EXERCISE GOAL –
Which lines in the data below contain the word "Stdlib"? Copy each of them.

Collected data entries –
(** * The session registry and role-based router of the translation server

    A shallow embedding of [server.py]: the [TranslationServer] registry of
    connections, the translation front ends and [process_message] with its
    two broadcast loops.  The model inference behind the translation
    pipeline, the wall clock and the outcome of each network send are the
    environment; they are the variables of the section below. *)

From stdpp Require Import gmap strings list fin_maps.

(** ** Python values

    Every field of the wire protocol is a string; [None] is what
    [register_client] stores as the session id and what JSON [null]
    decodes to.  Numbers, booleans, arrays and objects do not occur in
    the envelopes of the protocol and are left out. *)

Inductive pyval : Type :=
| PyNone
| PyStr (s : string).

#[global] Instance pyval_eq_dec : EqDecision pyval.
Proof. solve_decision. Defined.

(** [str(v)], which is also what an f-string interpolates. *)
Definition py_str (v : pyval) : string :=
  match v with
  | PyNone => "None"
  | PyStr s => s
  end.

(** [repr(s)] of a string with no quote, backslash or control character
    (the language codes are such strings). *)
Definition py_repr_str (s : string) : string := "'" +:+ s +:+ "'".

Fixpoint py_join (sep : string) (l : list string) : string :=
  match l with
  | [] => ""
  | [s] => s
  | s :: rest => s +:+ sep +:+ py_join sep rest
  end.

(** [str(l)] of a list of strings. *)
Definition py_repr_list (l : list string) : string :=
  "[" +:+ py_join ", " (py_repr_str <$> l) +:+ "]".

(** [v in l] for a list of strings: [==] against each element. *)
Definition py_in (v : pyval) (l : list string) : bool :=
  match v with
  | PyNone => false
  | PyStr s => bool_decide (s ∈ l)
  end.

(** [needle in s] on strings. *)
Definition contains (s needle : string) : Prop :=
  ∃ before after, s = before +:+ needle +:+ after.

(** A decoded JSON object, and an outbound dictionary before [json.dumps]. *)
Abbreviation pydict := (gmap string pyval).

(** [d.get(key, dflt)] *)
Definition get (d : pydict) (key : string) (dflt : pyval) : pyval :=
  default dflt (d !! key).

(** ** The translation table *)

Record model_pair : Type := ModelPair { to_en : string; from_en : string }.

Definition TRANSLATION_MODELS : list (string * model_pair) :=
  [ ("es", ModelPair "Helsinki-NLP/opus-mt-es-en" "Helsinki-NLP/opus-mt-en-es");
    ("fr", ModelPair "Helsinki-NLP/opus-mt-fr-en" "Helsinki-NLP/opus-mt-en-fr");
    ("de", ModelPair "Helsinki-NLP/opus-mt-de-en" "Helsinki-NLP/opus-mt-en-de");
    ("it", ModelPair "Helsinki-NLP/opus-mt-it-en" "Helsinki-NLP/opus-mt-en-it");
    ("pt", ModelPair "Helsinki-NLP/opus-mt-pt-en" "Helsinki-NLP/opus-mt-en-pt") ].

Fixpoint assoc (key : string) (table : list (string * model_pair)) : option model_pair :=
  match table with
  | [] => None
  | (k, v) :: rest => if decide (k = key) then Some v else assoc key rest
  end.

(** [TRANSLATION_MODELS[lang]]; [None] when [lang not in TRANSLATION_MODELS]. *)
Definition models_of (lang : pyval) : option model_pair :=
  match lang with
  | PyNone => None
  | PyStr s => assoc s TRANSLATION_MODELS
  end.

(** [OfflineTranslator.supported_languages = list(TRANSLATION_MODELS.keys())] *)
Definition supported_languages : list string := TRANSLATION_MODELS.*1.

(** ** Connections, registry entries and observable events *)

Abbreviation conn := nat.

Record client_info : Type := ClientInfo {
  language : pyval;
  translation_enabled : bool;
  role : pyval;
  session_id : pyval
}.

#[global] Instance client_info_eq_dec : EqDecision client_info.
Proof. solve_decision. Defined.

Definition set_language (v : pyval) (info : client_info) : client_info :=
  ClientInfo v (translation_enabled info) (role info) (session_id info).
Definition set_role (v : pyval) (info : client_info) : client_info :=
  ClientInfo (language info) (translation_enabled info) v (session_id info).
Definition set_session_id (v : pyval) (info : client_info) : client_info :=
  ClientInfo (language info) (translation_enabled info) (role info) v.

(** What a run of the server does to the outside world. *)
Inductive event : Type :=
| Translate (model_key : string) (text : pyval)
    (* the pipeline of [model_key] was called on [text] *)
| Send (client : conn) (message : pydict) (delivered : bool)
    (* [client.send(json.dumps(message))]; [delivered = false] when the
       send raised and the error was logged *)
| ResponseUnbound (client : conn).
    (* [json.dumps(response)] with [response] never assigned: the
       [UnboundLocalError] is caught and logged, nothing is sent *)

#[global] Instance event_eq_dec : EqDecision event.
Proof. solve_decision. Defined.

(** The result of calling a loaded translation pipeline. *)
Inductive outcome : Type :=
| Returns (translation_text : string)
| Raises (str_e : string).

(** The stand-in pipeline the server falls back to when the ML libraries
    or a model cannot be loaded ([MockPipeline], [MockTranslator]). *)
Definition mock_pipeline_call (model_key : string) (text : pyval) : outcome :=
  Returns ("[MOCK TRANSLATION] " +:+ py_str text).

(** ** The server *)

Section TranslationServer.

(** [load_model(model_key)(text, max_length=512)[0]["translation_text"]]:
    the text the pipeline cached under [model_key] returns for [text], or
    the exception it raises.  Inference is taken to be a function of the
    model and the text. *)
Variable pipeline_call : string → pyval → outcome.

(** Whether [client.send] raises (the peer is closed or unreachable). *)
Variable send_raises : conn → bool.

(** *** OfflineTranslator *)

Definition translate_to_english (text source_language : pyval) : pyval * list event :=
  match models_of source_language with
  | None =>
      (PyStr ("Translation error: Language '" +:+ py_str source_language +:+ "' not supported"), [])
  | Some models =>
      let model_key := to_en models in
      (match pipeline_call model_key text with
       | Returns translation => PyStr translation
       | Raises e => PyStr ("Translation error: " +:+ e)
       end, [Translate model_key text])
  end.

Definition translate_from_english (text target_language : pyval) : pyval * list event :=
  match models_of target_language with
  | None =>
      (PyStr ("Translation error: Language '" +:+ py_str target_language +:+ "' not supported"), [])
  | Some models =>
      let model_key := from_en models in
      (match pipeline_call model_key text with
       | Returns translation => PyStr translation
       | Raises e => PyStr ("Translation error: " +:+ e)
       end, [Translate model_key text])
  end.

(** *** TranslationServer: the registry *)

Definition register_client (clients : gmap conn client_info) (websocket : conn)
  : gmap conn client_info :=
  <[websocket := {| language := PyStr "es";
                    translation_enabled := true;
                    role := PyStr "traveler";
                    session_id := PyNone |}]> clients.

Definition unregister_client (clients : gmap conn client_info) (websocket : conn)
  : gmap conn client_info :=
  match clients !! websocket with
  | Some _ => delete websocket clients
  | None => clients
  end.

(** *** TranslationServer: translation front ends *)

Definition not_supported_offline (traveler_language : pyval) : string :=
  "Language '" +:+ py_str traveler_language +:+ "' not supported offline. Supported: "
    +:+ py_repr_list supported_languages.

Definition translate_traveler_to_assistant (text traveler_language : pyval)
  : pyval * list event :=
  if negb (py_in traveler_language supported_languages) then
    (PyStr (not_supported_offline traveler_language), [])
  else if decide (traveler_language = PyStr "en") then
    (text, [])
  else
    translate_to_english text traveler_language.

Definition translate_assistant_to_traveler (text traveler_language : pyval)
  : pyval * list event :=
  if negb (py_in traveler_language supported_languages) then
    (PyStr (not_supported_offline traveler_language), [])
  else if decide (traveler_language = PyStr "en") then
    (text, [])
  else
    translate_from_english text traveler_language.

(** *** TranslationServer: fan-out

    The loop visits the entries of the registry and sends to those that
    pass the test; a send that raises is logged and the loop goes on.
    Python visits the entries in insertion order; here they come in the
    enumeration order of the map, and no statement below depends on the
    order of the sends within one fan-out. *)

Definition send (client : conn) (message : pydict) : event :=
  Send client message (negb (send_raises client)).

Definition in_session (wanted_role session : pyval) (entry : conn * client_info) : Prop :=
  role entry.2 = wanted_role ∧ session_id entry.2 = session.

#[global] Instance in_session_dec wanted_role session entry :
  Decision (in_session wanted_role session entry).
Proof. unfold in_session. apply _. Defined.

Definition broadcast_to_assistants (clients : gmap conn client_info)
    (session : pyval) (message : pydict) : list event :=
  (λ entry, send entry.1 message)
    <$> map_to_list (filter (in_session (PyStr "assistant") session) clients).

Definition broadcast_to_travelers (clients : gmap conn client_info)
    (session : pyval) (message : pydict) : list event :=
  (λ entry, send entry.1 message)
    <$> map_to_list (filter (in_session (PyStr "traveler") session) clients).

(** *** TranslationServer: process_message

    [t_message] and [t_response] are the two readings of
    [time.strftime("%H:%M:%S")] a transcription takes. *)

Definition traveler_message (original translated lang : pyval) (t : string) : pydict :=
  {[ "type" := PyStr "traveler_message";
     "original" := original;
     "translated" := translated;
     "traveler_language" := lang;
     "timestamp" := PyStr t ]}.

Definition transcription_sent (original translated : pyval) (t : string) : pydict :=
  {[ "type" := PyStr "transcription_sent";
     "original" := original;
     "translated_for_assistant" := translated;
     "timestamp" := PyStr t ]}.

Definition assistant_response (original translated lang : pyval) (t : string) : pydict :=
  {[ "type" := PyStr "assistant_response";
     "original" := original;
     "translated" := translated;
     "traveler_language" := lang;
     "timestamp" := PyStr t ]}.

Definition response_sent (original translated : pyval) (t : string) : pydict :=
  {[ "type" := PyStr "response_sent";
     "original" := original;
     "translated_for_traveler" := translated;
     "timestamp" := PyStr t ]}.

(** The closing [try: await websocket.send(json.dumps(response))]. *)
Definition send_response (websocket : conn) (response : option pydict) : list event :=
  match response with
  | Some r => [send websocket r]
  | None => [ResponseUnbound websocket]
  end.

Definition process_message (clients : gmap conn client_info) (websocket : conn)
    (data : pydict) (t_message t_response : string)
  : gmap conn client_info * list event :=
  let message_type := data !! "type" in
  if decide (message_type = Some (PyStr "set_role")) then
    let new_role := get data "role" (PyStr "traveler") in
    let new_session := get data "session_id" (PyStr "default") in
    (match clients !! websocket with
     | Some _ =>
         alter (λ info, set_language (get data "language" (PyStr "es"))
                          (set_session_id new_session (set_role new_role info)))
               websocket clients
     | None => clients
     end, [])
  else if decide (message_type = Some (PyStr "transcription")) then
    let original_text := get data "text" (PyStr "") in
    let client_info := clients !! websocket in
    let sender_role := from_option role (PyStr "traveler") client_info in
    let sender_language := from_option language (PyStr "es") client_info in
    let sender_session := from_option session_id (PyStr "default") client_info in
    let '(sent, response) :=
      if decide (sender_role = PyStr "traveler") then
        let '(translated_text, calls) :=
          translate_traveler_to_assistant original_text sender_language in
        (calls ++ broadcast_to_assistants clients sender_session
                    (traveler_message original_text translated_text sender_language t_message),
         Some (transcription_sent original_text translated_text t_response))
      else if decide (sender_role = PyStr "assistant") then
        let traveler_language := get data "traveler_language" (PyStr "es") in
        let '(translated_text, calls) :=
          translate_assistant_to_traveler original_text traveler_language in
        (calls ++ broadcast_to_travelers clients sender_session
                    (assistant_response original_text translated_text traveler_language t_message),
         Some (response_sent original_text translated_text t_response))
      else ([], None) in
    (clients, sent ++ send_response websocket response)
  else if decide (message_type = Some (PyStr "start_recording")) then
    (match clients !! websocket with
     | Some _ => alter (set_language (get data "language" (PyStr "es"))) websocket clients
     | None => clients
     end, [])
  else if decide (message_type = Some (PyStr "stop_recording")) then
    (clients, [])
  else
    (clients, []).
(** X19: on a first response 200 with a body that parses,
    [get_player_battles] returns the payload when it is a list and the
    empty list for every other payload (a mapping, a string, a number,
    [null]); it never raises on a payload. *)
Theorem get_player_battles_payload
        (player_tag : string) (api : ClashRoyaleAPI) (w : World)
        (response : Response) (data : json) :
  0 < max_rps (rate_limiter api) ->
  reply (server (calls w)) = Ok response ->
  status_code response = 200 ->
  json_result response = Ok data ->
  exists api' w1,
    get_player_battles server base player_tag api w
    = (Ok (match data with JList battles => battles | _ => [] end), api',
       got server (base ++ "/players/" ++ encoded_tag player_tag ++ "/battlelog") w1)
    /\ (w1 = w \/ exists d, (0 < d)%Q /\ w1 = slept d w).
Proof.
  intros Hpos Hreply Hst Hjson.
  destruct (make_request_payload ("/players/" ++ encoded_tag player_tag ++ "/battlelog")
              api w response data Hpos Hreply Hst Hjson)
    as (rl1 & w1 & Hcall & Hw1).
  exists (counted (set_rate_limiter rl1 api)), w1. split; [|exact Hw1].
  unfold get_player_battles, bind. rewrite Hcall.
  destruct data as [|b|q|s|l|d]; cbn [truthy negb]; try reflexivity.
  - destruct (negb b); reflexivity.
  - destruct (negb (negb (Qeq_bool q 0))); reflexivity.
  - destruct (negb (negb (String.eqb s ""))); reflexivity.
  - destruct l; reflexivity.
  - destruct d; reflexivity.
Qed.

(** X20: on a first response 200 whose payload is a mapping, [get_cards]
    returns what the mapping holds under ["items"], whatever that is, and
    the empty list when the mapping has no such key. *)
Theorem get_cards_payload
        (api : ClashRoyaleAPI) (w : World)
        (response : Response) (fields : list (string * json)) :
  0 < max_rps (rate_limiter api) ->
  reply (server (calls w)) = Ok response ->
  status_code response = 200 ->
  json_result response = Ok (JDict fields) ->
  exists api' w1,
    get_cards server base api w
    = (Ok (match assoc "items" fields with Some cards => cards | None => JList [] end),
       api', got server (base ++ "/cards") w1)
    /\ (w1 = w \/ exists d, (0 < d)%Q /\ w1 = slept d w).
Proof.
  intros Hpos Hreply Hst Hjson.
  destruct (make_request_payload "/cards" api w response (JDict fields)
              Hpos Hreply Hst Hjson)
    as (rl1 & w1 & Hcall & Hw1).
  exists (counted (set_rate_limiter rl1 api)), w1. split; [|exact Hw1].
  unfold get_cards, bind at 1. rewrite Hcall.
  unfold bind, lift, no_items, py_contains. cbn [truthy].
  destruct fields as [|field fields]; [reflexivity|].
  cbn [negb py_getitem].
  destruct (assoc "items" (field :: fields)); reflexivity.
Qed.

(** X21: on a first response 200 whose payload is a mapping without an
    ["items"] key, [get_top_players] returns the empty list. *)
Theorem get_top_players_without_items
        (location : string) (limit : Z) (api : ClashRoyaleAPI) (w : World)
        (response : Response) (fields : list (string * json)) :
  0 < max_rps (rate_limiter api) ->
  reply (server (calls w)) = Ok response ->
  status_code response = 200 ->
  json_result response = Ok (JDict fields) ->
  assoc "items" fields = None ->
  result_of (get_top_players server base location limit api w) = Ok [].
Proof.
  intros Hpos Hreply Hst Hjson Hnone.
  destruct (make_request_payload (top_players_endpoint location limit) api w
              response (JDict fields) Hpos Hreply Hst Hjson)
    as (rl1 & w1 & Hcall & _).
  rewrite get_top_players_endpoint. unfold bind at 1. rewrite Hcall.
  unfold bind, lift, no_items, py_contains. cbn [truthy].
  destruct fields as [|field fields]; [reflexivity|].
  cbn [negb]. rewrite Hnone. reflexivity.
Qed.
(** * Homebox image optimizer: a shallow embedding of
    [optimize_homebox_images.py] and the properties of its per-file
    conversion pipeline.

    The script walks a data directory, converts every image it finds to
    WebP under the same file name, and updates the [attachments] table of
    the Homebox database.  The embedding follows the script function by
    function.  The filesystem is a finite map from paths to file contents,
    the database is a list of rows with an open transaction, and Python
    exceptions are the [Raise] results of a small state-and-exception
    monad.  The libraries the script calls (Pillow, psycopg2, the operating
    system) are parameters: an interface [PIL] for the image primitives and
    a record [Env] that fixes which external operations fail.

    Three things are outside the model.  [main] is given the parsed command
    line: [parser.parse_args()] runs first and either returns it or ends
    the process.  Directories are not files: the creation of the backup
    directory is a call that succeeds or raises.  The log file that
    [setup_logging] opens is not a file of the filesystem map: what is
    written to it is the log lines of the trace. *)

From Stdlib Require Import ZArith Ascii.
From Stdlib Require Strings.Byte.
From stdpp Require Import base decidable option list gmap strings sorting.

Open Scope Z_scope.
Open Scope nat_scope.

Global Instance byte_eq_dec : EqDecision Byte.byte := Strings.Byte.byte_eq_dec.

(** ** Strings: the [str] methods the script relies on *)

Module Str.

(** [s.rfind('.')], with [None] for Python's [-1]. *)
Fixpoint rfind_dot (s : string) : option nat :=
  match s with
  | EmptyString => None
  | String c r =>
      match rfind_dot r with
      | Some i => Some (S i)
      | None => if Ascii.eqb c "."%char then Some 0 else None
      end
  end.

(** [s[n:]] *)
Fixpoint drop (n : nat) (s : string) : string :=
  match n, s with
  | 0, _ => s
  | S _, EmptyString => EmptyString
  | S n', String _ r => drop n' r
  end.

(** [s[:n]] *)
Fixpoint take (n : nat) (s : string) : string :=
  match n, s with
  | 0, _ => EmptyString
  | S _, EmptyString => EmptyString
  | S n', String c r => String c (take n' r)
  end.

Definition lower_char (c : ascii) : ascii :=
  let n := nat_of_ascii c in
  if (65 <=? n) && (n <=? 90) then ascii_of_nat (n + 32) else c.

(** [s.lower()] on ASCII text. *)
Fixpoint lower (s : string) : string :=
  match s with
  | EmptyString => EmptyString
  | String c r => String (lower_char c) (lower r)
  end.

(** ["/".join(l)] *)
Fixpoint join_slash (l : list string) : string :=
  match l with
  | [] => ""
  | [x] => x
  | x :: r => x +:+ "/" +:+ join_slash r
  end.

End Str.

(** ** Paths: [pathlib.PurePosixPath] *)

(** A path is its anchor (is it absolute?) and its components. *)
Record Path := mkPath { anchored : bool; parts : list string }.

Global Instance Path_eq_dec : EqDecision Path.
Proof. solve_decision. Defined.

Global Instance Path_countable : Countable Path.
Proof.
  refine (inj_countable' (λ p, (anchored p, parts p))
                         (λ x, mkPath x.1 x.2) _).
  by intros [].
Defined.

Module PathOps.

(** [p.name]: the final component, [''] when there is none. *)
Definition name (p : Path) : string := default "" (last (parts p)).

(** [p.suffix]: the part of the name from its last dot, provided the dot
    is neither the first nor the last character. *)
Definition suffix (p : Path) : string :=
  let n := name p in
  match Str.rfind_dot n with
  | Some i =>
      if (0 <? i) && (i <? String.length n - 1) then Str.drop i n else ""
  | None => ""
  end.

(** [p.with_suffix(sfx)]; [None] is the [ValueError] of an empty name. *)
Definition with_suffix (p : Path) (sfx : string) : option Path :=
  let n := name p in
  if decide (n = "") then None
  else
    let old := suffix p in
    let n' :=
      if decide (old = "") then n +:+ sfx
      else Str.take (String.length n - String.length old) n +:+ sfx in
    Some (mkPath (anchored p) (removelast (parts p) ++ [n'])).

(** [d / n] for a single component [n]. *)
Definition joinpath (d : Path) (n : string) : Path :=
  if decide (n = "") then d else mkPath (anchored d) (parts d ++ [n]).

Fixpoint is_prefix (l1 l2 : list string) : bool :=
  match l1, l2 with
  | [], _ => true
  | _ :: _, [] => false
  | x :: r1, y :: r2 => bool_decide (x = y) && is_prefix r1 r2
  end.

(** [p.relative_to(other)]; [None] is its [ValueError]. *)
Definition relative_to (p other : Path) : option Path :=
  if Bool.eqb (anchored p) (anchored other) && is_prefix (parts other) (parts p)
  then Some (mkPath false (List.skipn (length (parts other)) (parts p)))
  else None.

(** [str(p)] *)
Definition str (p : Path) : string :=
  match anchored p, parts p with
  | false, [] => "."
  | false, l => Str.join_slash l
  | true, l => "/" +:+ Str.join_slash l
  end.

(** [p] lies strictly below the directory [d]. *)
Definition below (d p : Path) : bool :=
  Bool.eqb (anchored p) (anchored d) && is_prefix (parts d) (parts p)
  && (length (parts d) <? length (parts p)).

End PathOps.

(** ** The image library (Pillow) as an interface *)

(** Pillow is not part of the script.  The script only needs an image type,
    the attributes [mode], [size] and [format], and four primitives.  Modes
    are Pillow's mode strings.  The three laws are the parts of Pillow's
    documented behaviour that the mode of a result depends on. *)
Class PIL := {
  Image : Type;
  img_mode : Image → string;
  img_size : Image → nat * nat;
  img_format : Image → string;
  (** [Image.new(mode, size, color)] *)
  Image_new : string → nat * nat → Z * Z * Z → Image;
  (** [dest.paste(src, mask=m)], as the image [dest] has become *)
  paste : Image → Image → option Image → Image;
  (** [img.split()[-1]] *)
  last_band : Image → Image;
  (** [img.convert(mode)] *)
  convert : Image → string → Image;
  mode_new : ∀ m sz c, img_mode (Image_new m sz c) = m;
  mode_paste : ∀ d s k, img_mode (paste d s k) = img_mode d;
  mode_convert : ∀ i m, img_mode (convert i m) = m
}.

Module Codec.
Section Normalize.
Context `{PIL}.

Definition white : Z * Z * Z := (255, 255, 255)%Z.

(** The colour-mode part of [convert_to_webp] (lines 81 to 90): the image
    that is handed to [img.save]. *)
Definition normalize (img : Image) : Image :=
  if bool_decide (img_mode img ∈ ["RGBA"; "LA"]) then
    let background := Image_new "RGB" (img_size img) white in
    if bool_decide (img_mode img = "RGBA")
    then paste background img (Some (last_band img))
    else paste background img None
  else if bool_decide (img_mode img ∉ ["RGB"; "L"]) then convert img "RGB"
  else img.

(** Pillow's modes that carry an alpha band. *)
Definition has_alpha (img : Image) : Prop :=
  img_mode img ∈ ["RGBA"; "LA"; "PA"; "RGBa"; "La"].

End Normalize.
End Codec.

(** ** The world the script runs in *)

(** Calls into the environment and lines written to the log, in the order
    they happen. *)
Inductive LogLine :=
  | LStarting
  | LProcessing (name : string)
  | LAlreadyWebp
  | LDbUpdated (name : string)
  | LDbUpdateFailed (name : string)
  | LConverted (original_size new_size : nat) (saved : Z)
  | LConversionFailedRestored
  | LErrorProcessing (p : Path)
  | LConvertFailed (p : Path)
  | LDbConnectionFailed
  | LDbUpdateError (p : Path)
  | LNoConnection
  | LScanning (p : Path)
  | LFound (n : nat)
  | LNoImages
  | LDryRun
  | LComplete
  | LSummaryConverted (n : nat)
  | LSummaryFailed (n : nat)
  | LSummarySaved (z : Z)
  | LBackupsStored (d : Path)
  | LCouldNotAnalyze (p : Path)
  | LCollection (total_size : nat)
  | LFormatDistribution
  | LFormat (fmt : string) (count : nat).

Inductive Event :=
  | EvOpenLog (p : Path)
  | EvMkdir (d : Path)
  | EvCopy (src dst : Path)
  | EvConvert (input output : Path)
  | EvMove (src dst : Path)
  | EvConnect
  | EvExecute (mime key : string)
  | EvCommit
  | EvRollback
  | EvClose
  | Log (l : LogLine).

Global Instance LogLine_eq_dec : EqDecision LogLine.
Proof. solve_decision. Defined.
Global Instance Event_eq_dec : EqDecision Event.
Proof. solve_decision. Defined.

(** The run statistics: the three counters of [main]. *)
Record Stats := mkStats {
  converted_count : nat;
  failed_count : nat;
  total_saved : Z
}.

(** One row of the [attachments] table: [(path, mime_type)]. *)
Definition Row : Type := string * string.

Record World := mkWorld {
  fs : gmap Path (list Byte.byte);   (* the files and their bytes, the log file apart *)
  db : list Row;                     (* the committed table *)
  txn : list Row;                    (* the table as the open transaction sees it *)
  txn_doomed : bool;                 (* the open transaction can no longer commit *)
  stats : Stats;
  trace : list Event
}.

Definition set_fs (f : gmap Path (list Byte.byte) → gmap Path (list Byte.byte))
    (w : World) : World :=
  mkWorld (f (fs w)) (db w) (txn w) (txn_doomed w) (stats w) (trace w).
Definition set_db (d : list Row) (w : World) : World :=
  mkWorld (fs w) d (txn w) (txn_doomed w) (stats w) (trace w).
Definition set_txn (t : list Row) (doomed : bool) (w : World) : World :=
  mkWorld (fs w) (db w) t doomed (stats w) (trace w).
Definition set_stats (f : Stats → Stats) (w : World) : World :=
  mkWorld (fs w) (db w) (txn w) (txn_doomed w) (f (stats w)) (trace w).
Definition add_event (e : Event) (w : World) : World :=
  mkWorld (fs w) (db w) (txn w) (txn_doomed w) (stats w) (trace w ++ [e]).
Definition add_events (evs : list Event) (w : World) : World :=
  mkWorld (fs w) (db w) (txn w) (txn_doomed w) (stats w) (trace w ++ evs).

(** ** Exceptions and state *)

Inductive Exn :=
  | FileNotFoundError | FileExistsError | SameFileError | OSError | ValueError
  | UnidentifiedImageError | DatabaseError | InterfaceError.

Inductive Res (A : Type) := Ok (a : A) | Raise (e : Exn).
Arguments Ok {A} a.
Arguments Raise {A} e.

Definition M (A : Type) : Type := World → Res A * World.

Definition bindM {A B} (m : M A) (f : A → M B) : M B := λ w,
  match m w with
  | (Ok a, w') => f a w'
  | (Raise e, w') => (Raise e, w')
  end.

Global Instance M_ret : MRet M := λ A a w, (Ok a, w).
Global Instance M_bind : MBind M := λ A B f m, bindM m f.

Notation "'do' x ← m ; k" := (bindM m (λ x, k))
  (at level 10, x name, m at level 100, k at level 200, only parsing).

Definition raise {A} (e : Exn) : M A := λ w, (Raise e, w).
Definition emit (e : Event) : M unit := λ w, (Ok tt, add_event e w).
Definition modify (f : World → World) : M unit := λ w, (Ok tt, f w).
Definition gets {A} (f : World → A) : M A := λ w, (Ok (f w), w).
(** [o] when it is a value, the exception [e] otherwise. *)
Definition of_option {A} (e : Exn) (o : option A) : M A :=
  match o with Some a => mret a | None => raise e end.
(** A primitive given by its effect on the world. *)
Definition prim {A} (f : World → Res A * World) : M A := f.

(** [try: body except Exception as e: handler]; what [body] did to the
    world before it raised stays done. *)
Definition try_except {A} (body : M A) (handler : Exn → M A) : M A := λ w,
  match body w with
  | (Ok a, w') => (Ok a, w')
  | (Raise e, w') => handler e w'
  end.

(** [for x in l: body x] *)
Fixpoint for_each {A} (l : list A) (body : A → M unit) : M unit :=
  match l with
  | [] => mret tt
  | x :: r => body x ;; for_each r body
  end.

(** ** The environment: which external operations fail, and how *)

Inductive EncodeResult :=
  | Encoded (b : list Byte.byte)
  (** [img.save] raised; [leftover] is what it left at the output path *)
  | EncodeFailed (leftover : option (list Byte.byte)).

SOLUTION TO THE PROBLEM –
From Stdlib Require Import ZArith Ascii.
From Stdlib Require Strings.Byte.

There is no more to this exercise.